The expected output is the first line of the data below and every line after it, up to and including the line containing "confidence 0. *)", each reproduced exactly.
[GIVEN INFORMATION — start]
(** C3 (as worded) fails: a body that parses but carries no
    [choices[0].message.content], a malformed response, gives the empty
    text with confidence 0.7 - 0.2, not the placeholder with
    confidence 0. *)
Lemma processImage_body_without_text :
  fst (processImage
         (fun _ _ => FetchResolved 200 (lit "OK")
                       (Normal (JObj [(lit "error", JStr (lit "overloaded"))])))
         [] 4)
  = Normal (mkOCRPage 4 [] (0.7 - 0.2))
  /\ ~ absorbs_every_failure
         (fun _ _ => FetchResolved 200 (lit "OK")
                       (Normal (JObj [(lit "error", JStr (lit "overloaded"))])))
         [] 4.
Proof.
  split; [reflexivity|].
  intros H. destruct H as (message & Hp & _); [reflexivity|].
  apply Normal_inj in Hp.
  apply (f_equal confidence) in Hp. cbn [confidence] in Hp.
  vm_compute in Hp. discriminate Hp.
Qed.

(** A body that is JSON but carries no text is not a failure: the page
    is empty, with the confidence of the empty text. *)
Example processImage_empty_body :
  fst (processImage
         (fun _ _ => FetchResolved 200 (lit "OK") (Normal (JObj [])))
         [] 1)
  = Normal (mkOCRPage 1 [] (0.7 - 0.2)).
Proof. vm_compute. reflexivity. Qed.

End Recognition.

(* ================================================================= *)
(** ** The document result *)

Section DocumentResult.

Import OCRService.


Lemma resultsFrom_latency env latency k l :
  resultsFrom (with_fetchLatency env latency) k l = resultsFrom env k l.
Proof.
  revert k; induction l as [|p l IH]; intros k; simpl; [reflexivity|].
  rewrite IH. reflexivity.
Qed.

Lemma join_three (sep a b c : jsstring) :
  join sep [a; b; c] = a ++ sep ++ b ++ sep ++ c.
Proof. reflexivity. Qed.

(** The result of [processPages], field by field. *)
Lemma processPages_result env imgs cb :
  fst (processPages env imgs cb)
  = Normal
      (let ps := sort_by pageNumber (resultsFrom env 0 imgs) in
       mkOCRResult
         (lit "ocr_" ++ Z_toString (startTime env) ++ lit "_"
          ++ randomSuffix env)
         ps (join pageBreak (map extractedText ps)) (length ps)
         (endTime env - startTime env)
         (PrimFloat.div
            (fold_left (fun sum p => PrimFloat.add sum (confidence p)) ps
               0%float)
            (of_nat (length ps)))).
Proof.
  unfold processPages.
  rewrite fst_bind, fst_notify. cbn [cbind].
  rewrite fst_bind, batchLoop_value by (unfold batchSize; lia).
  cbn [cbind app skipn].
  rewrite fst_bind, fst_notify. cbn [cbind].
  rewrite fst_bind, fst_notify. reflexivity.
Qed.

(** C4 (as amended).  Whatever the order in which the recognition calls
    complete, [processPages] fulfils with pages in ascending order of
    page number, strictly ascending when the page numbers of the input
    are pairwise distinct; the page numbers are those of the inputs,
    rearranged; [fullText] is the pages' texts in that order joined by the
    page-break separator, which therefore stands exactly twice between
    the texts of a three-page result. *)
Theorem processPages_sorted_and_joined
  (env : Env) (imageBuffers : list PDF.ProcessedPage)
  (onProgress : option Callback) :
  exists r,
    (forall latency,
       fst (processPages (with_fetchLatency env latency) imageBuffers
              onProgress) = Normal r)
    /\ fst (processPages env imageBuffers onProgress) = Normal r
    /\ ascending (map pageNumber (pages r))
    /\ (NoDup (map PDF.pageNumber imageBuffers) ->
        strictly_ascending (map pageNumber (pages r)))
    /\ Permutation (map pageNumber (pages r))
                   (map PDF.pageNumber imageBuffers)
    /\ fullText r = join pageBreak (map extractedText (pages r))
    /\ (forall a b c,
          map extractedText (pages r) = [a; b; c] ->
          fullText r = a ++ pageBreak ++ b ++ pageBreak ++ c).
Proof.
  eexists. split.
  { intros latency. rewrite processPages_result.
    cbn [with_fetchLatency startTime endTime randomSuffix].
    rewrite resultsFrom_latency. reflexivity. }
  split; [apply processPages_result|].
  cbn [pages fullText].
  assert (Hs : ascending
                 (map pageNumber
                    (sort_by pageNumber (resultsFrom env 0 imageBuffers)))).
  { apply sorted_keys, sort_by_sorted. }
  assert (Hp : Permutation
                 (sort_by pageNumber (resultsFrom env 0 imageBuffers))
                 (resultsFrom env 0 imageBuffers)).
  { apply sort_by_perm. }
  assert (Hn : Permutation
                 (map pageNumber
                    (sort_by pageNumber (resultsFrom env 0 imageBuffers)))
                 (map PDF.pageNumber imageBuffers)).
  { rewrite <- (resultsFrom_pageNumbers env 0). apply Permutation_map, Hp. }
  split; [exact Hs|]. split.
  - intros Hnd. apply sorted_nodup_strict; [exact Hs|].
    eapply Permutation_NoDup; [|exact Hnd]. apply Permutation_sym, Hn.
  - split; [exact Hn|]. split; [reflexivity|].
    intros a b c ->. apply join_three.
Qed.

Lemma processPages_sorted_and_joined_witness :
  exists r,
    fst (processPages sampleEnv [page 2; page 1; page 3] None) = Normal r
    /\ map pageNumber (pages r) = [1; 2; 3]
    /\ strictly_ascending (map pageNumber (pages r)).
Proof.
  destruct (processPages_sorted_and_joined sampleEnv
              [page 2; page 1; page 3] None)
    as (r & _ & Hr & _ & Hstrict & _).
  exists r. split; [exact Hr|]. split.
  - rewrite processPages_result in Hr. inversion Hr. reflexivity.
  - apply Hstrict. repeat constructor; simpl; intuition discriminate.
Defined.

(** C4 (as worded) fails: with the same page number twice in the
    input, the pages of the result are not strictly ascending. *)
Lemma processPages_duplicate_page_numbers :
  ~ always_strictly_sorted sampleEnv [page 1; page 1].
Proof.
  intros H. destruct H as (r & Hr & Hs); [discriminate|].
  rewrite processPages_result in Hr. inversion Hr; subst r; clear Hr.
  cbn in Hs. inversion Hs as [|? ? _ Hall]; subst.
  inversion Hall as [|? ? Hlt _]; subst. lia.
Qed.



(** C7.  For a non-empty input, [metadata.averageConfidence] is the mean
    of the confidences of the pages of the result: their sum, taken from
    left to right, divided by their number (a non-zero number), each
    operation rounded as binary64 arithmetic rounds it. *)
Theorem processPages_average_confidence
  (env : Env) (imageBuffers : list PDF.ProcessedPage)
  (onProgress : option Callback) :
  imageBuffers <> [] ->
  exists r,
    fst (processPages env imageBuffers onProgress) = Normal r
    /\ pages r <> []
    /\ averageConfidence r = mean (map confidence (pages r)).
Proof.
  intros Hne. eexists. split; [apply processPages_result|].
  cbn [pages averageConfidence]. split.
  - intros Hnil. apply Hne. apply length_zero_iff_nil.
    rewrite <- (resultsFrom_length env 0), <- (sort_by_length pageNumber).
    rewrite Hnil. reflexivity.
  - unfold mean. rewrite length_map, mean_fold. reflexivity.
Qed.

Lemma processPages_average_confidence_witness :
  exists r,
    fst (processPages flakyEnv [page 2; page 1] None) = Normal r
    /\ averageConfidence r
       = ((0 + (0.7 + 0.05 - 0.2) + (0.7 + 0.05 - 0.2)) / 2)%float.
Proof.
  destruct (processPages_average_confidence flakyEnv [page 2; page 1] None)
    as (r & Hr & _ & Havg); [discriminate|].
  exists r. split; [exact Hr|]. rewrite Havg.
  rewrite processPages_result in Hr. injection Hr as <-.
  vm_compute. reflexivity.
Defined.

End DocumentResult.

(* ================================================================= *)
(** ** The progress channel *)

Section Channel.

Import Route.

Lemma quiet_events (log : list Effect) :
  forallb quiet log = true -> forallb is_progress (events log) = true.
Proof.
  induction log as [|x log IH]; simpl; [reflexivity|].
  intros H. apply andb_true_iff in H. destruct H as [Hx Hl].
  destruct x; simpl in *; try (apply IH, Hl); try discriminate.
  rewrite Hx. apply IH, Hl.
Qed.

Lemma progress_not_complete (evs : list Event) (r : OCRResult) :
  forallb is_progress evs = true -> ~ In (EvComplete r) evs.
Proof.
  intros H Hin. rewrite forallb_forall in H. specialize (H _ Hin).
  discriminate.
Qed.

Lemma events_terminal (pre : list Effect) (t : Event) :
  events (pre ++ [Emit t; Close]) = events pre ++ [t].
Proof. rewrite events_app. reflexivity. Qed.

(** C5.  [processOCR] never rejects, and whatever the collaborators do,
    its effects are: progress frames and calls to the collaborators, then
    exactly one terminal frame (complete or error), then the closing of
    the stream, and nothing after.  When the rasterization fulfils with
    no page, that terminal frame is the error frame "No pages could be
    processed from the PDF" (so no complete frame is sent). *)
Theorem processOCR_single_terminal (env : Env) (pdfBuffer : Buffer) :
  fst (processOCR env pdfBuffer) = Normal tt
  /\ exists pre t,
       snd (processOCR env pdfBuffer) = pre ++ [Emit t; Close]
       /\ forallb quiet pre = true
       /\ is_terminal t = true
       /\ (fst (PDFProcessor.convertPDFToImages env pdfBuffer
                  (Some onProgress)) = Normal [] ->
           t = EvError (lit "No pages could be processed from the PDF")).
Proof.
  destruct (conversion_fails (firstConversion env pdfBuffer 1)) eqn:Hf.
  - destruct (processOCR_rejected env pdfBuffer Hf)
      as (Hv & pre & msg & Hlog & Hq & _).
    destruct (convert_rejected env pdfBuffer (Some onProgress) Hf)
      as [m Hm].
    split; [exact Hv|]. exists pre, (EvError msg).
    repeat split; try assumption. rewrite Hm. discriminate.
  - destruct (processOCR_fulfilled env pdfBuffer Hf)
      as (Hv & pre & [Hq _] & Hcase).
    pose proof (convert_fulfilled env pdfBuffer (Some onProgress) Hf) as Hc.
    split; [exact Hv|].
    destruct Hcase as [[Hnil Hlog] | (Hne & r & ocr & _ & [Ho _] & Hlog)].
    + exists pre, (EvError (lit "No pages could be processed from the PDF")).
      repeat split; assumption.
    + exists (pre ++ ocr), (EvComplete r). rewrite <- app_assoc.
      split; [exact Hlog|]. split.
      { rewrite forallb_app, Hq, Ho. reflexivity. }
      split; [reflexivity|].
      rewrite Hc. intros H. exfalso. apply Hne, (Normal_inj _ _ H).
Qed.

Lemma processOCR_single_terminal_witness :
  exists pre,
    snd (processOCR blankEnv [])
    = pre ++ [Emit (EvError (lit "No pages could be processed from the PDF"));
              Close].
Proof.
  destruct (processOCR_single_terminal blankEnv [])
    as (_ & pre & t & Hlog & _ & _ & Hzero).
  exists pre. rewrite Hlog, Hzero; [reflexivity|].
  vm_compute. reflexivity.
Defined.






End Channel.

(* ================================================================= *)
(** ** Rasterization failures *)

Section Rasterization.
[GIVEN INFORMATION — finish]
WRITTEN RESPONSE.
(** C3 (as worded) fails: a body that parses but carries no
    [choices[0].message.content], a malformed response, gives the empty
    text with confidence 0.7 - 0.2, not the placeholder with
    confidence 0. *)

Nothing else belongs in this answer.